The press release below was published by Keep Chicago Livable regarding the lawsuit titled, Keep Chicago Livable and Benjamin Thomas Wolf v. City of Chicago, which is aimed to protect home-sharing rights, such as those for Airbnb hosts.

Keep Chicago Livable Sues City To Stop Anti-Home Sharing Ordinance

CHICAGO—A group of Chicago residents called Keep Chicago Livable filed a first-in-the-nation federal class action lawsuit challenging the City of Chicago’s new shared housing ordinance that seeks to regulate activity on home sharing websites such as Airbnb.    

The lawsuit, titled Keep Chicago Livable and Benjamin Thomas Wolf v. City of Chicago, alleges that the City of Chicago’s ordinance, which was enacted on June 22, 2016 and goes into full effect on or around December 17, 2016, is an unconstitutional assault on the rights of homeowners.

“All Americans have a fundamental right to host their own invited guests in their homes without asking the government for prior permission,” stated Robert Reda, managing partner of the law firm of Reda & Des Jardins LLC, and co-counsel on the lawsuit. 

The Chicago ordinance is unique among municipal attempts to regulate home sharing in that it represents an attempted compromise between city regulators and companies such as Airbnb. The ordinance requires hosts to comply with standards that far exceed the quality and safety standards imposed upon hotels and motels, and further requires shared housing and vacation rental hosts to pay an additional 4% surcharge above and beyond the 17.4% hotel accommodations tax.

“This law unfairly places all of its burdens and penalties upon hosts who enjoy sharing their own homes for social reasons,” said Shorge Kenneth Sato, the lead attorney for Keep Chicago Livable. “The law puts a gun to the head of such hosts and says, ‘Register with us or else, and by the way, if you register, the government now controls your home.’”

Once registered, a host must remove all alcohol from the home; a host is prohibited from providing food to a guest, unless the host transforms their home into a commercial kitchen; a host is required to “snitch” on a guest if they suspect criminal activity; a host is required to enforce quiet hours starting at 8 p.m.; and a host is required to post government-mandated signage including their personal information by their front door.  Failure to comply with these regulations – which include mandates to do household chores – could result in penalties of $3,000 or more per day per violation. 

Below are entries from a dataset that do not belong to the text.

(** * Nerimity server: rate limiting, socket emits and push notifications

    A shallow embedding of three pieces of the server:
    - the [rateLimit] express middleware (middleware/rateLimit),
    - the socket emitters [emitServerJoined] and
      [emitServerMessageCreated] (emits/Server),
    - the FCM push dispatch of [fcm/pushNotification.ts].

    Asynchronous functions are modelled by the list of effects they
    perform, in order, together with the way their promise settles. *)

From Stdlib Require Import ZArith Bool Ascii String DecimalString.
From stdpp Require Import base tactics option list strings.

Local Open Scope string_scope.
Local Open Scope list_scope.
Local Open Scope Z_scope.

(** ** JavaScript values used by the three files

    A JavaScript string is a [string]; its characters stand for the
    code units that [length] and [substring] count. *)

Module JS.

(** A [string | undefined] value. *)
Definition StrOrUndef := option string.

(** Truthiness of a string: the empty string is falsy. *)
Definition str_truthy (s : string) : bool :=
  match s with
  | EmptyString => false
  | String _ _ => true
  end.

(** Truthiness of [string | undefined | null]. *)
Definition truthy (v : option string) : bool :=
  match v with
  | None => false
  | Some s => str_truthy s
  end.

(** Truthiness of an optional boolean flag ([flag?: boolean]). *)
Definition flag (b : option bool) : bool :=
  match b with
  | Some true => true
  | _ => false
  end.

(** [`${v}`] for a [string | undefined]. *)
Definition template (v : StrOrUndef) : string :=
  match v with
  | None => "undefined"
  | Some s => s
  end.

(** [s.replace(/:/g, '=')]. *)
Fixpoint replace_colons (s : string) : string :=
  match s with
  | EmptyString => EmptyString
  | String c rest =>
      String (if Ascii.eqb c ":"%char then "="%char else c)
             (replace_colons rest)
  end.

(** Free text, whose characters the code counts or classifies, is the
    list of its UTF-16 code units, which is what [length], [substring]
    and [trim] work on. *)
Definition CodeUnit := N.
Definition Text := list CodeUnit.

(** The text of a string literal or of an identifier. *)
Definition text (s : string) : Text :=
  map N_of_ascii (list_ascii_of_string s).

(** Truthiness of a text that may be [undefined] or [null]. *)
Definition text_truthy (v : option Text) : bool :=
  match v with
  | None => false
  | Some [] => false
  | Some (_ :: _) => true
  end.

(** [s.substring(0, n)] for [0 <= n]: the first [n] code units. *)
Definition substring0 (n : nat) (s : Text) : Text := take n s.
Lemma run_placeSelection change sel (w : W) :
  run (placeSelection change sel) w
  = match sel with
    | None => {| result := tt; store := w; calls := [] |}
    | Some r =>
        let target := uri (textDocument change) in
        let w1 := after document w in
        if String.eqb (fst (handle document w)) target
        then {| result := tt; store := after (selectRange r) w1;
                calls := [document; selectRange r] |}
        else {| result := tt; store := after (jumpTo target) (after (loadFile target) w1);
                calls := [document; loadFile target; jumpTo target] |}
    end.
Proof.
  destruct sel as [r|]; [|reflexivity]. unfold after. simpl.
  destruct (handle document w) as [current w1]. simpl.
  destruct (String.eqb current _); simpl.
  - by destruct (handle (selectRange r) w1) as [[] ?].
  - destruct (handle (loadFile _) w1) as [[] w2]. simpl.
    by destruct (handle (jumpTo _) w2) as [[] ?].
Qed.

End Run.

Section LoopFacts.

Implicit Types es prior later : list TextEdit.

Lemma nextState_marker st indel parsed :
  parseSnippet (newText indel) = Some parsed ->
  nextState st indel = (Some (snippetSelection indel (snd st) parsed), snd st).
Proof. unfold nextState. by intros ->. Qed.

Lemma nextState_plain st indel :
  hasMarker indel = false -> nextState st indel = (fst st, lineChange indel).
Proof. unfold nextState, hasMarker. by destruct (parseSnippet _). Qed.
(** X10.  A request for a video id the metadata store does not hold is
    answered with 400 "Unable to get video metadata" and the store's
    error; only the read is logged. *)
Theorem unknown_record_is_refused env cfg r w videoID token userID :
  uuid_Parse env (PathValue_videoID r) = Ok videoID ->
  auth_GetBearerToken env (Header r) = Ok token ->
  auth_ValidateJWT env token (jwtSecret cfg) = Ok userID ->
  db_GetVideo_fault env videoID = None ->
  db w !! videoID = None ->
  handlerUploadVideo env cfg r w
  = (respondWithError StatusBadRequest "Unable to get video metadata"
       (Some "sql: no rows in result set"%string),
     log (CallGetVideo videoID) w).
Proof.
  intros H1 H2 H3 Hf Hrow.
  unfold handlerUploadVideo, run.
  use_attempt H1. use_attempt H2. use_attempt H3.
  unfold hbind at 1; unfold lift at 1.
  rewrite (GetVideo_missing env videoID w Hf Hrow).
  reflexivity.
Qed.

(** X11.  An upload by the owner is refused with 400 before anything is
    spooled when the body exceeds 1 GiB, when the multipart form is
    invalid, when it has no file part "video", or when the part's media
    type does not parse or is not video/mp4.  In each case the world is
    the one the read of the record left: both stores unchanged, no
    subprocess started, no object put. *)
Theorem invalid_upload_is_rejected env cfg r w videoID token row0 :
  uuid_Parse env (PathValue_videoID r) = Ok videoID ->
  auth_GetBearerToken env (Header r) = Ok token ->
  auth_ValidateJWT env token (jwtSecret cfg) = Ok (user_id row0) ->
  db_GetVideo_fault env videoID = None ->
  db w !! videoID = Some row0 ->
  let w1 := snd (GetVideo env videoID w) in
  db w1 = db w /\ objects w1 = objects w
  /\ calls_since w w1 = [CallGetVideo videoID]
  /\ (maxMemory < BodySize r ->
      handlerUploadVideo env cfg r w
      = (respondWithError StatusBadRequest
           "Upload too large or invalid multipart form"
           (Some "http: request body too large"%string), w1))
  /\ (forall e, BodySize r <= maxMemory -> MultipartForm r = Err e ->
        handlerUploadVideo env cfg r w
        = (respondWithError StatusBadRequest
             "Upload too large or invalid multipart form" (Some e), w1))
  /\ (forall parts e,
        BodySize r <= maxMemory -> MultipartForm r = Ok parts ->
        find_part "video" parts = Err e ->
        handlerUploadVideo env cfg r w
        = (respondWithError StatusBadRequest "Unable to parse form file"
             (Some e), w1))
  /\ (forall parts file e,
        BodySize r <= maxMemory -> MultipartForm r = Ok parts ->
        find_part "video" parts = Ok file ->
        mime_ParseMediaType env (part_ContentType file) = Err e ->
        handlerUploadVideo env cfg r w
        = (respondWithError StatusBadRequest "Unable to get mediaType"
             (Some e), w1))
  /\ (forall parts file mediaType,
        BodySize r <= maxMemory -> MultipartForm r = Ok parts ->
        find_part "video" parts = Ok file ->
        mime_ParseMediaType env (part_ContentType file) = Ok mediaType ->
        mediaType <> "video/mp4"%string ->
        handlerUploadVideo env cfg r w
        = (respondWithError StatusBadRequest "Unable to get mediaType" None,
           w1)).
Proof.
  intros H1 H2 H3 Hf Hrow.
  destruct (GetVideo_found env videoID w row0 Hf Hrow)
    as (metadata & w1 & HG & HID & Huser & Hdb & Hobj & Hcalls & _).
  rewrite HG. cbn [snd]. cbv zeta.
  split; [exact Hdb|]. split; [exact Hobj|].
  split; [now apply (calls_since_app w w1 [_])|].
  assert (Hsmall : BodySize r <= maxMemory ->
                   ParseMultipartForm r maxMemory
                   = match MultipartForm r with
                     | Err e => Some e
                     | Ok _ => None
                     end).
  { intros Hle. unfold ParseMultipartForm.
    destruct (Z.ltb_spec maxMemory (BodySize r)); [lia | reflexivity]. }
  repeat split.
  - intros Hbig.
    assert (Hp : ParseMultipartForm r maxMemory
                 = Some "http: request body too large"%string).
    { unfold ParseMultipartForm.
      destruct (Z.ltb_spec maxMemory (BodySize r)); [reflexivity | lia]. }
    unfold handlerUploadVideo, run. pass_owner H1 H2 H3 HG Huser.
    use_check Hp. reflexivity.
  - intros e Hle Hform. specialize (Hsmall Hle). rewrite Hform in Hsmall.
    unfold handlerUploadVideo, run. pass_owner H1 H2 H3 HG Huser.
    use_check Hsmall. reflexivity.
  - intros parts e Hle Hform Hfind. specialize (Hsmall Hle).
    rewrite Hform in Hsmall.
    assert (Hfile : FormFile r "video" = Err e)
      by (unfold FormFile; now rewrite Hform).
    unfold handlerUploadVideo, run. pass_owner H1 H2 H3 HG Huser.
    use_check Hsmall. use_attempt Hfile. reflexivity.
  - intros parts file e Hle Hform Hfind Hmime. specialize (Hsmall Hle).
    rewrite Hform in Hsmall.
    assert (Hfile : FormFile r "video" = Ok file)
      by (unfold FormFile; now rewrite Hform).
    unfold handlerUploadVideo, run. pass_owner H1 H2 H3 HG Huser.
    use_check Hsmall. use_attempt Hfile. use_attempt Hmime. reflexivity.
  - intros parts file mediaType Hle Hform Hfind Hmime Hne.
    specialize (Hsmall Hle). rewrite Hform in Hsmall.
    assert (Hfile : FormFile r "video" = Ok file)
      by (unfold FormFile; now rewrite Hform).
    unfold handlerUploadVideo, run. pass_owner H1 H2 H3 HG Huser.
    use_check Hsmall. use_attempt Hfile. use_attempt Hmime.
    destruct (String.eqb_spec mediaType "video/mp4"); [contradiction|].
    reflexivity.
Qed.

Chicago resident and former FBI national security official, Benjamin Thomas Wolf, is concerned with how Chicago plans on monitoring and enforcing its vast new law. “The city is working with Airbnb to build a backdoor into its massive database of private user data, without a warrant or user consent.  This is a clear violation of federal law. Instead of using a dragnet approach, the city should be partnering with the responsible hosts to craft sensible regulations, which they never did.”

The lawsuit was filed in the United States District Court for the Northern District of Illinois on Friday, November 4, 2016 and is docketed as Case No. 1:16-cv-10371.  Keep Chicago Livable is hopeful that the city will agree to a temporary injunction to allow federal judge Sara Ellis to sort out the many issues raised, and to allow time for negotiations to fix this law.

 About Keep Chicago Livable

Keep Chicago Livable is an Illinois not-for-profit corporation that was formed by home sharing users and Airbnb hosts in Chicago, for such hosts and is made up of such hosts. Initially founded to help educate Chicagoans about how to comply with the new law, Keep Chicago Livable has expanded its mission to help clarify the shared housing ordinance through the courts, to advocate for responsible home sharing, and to develop compliance products to limit host liability.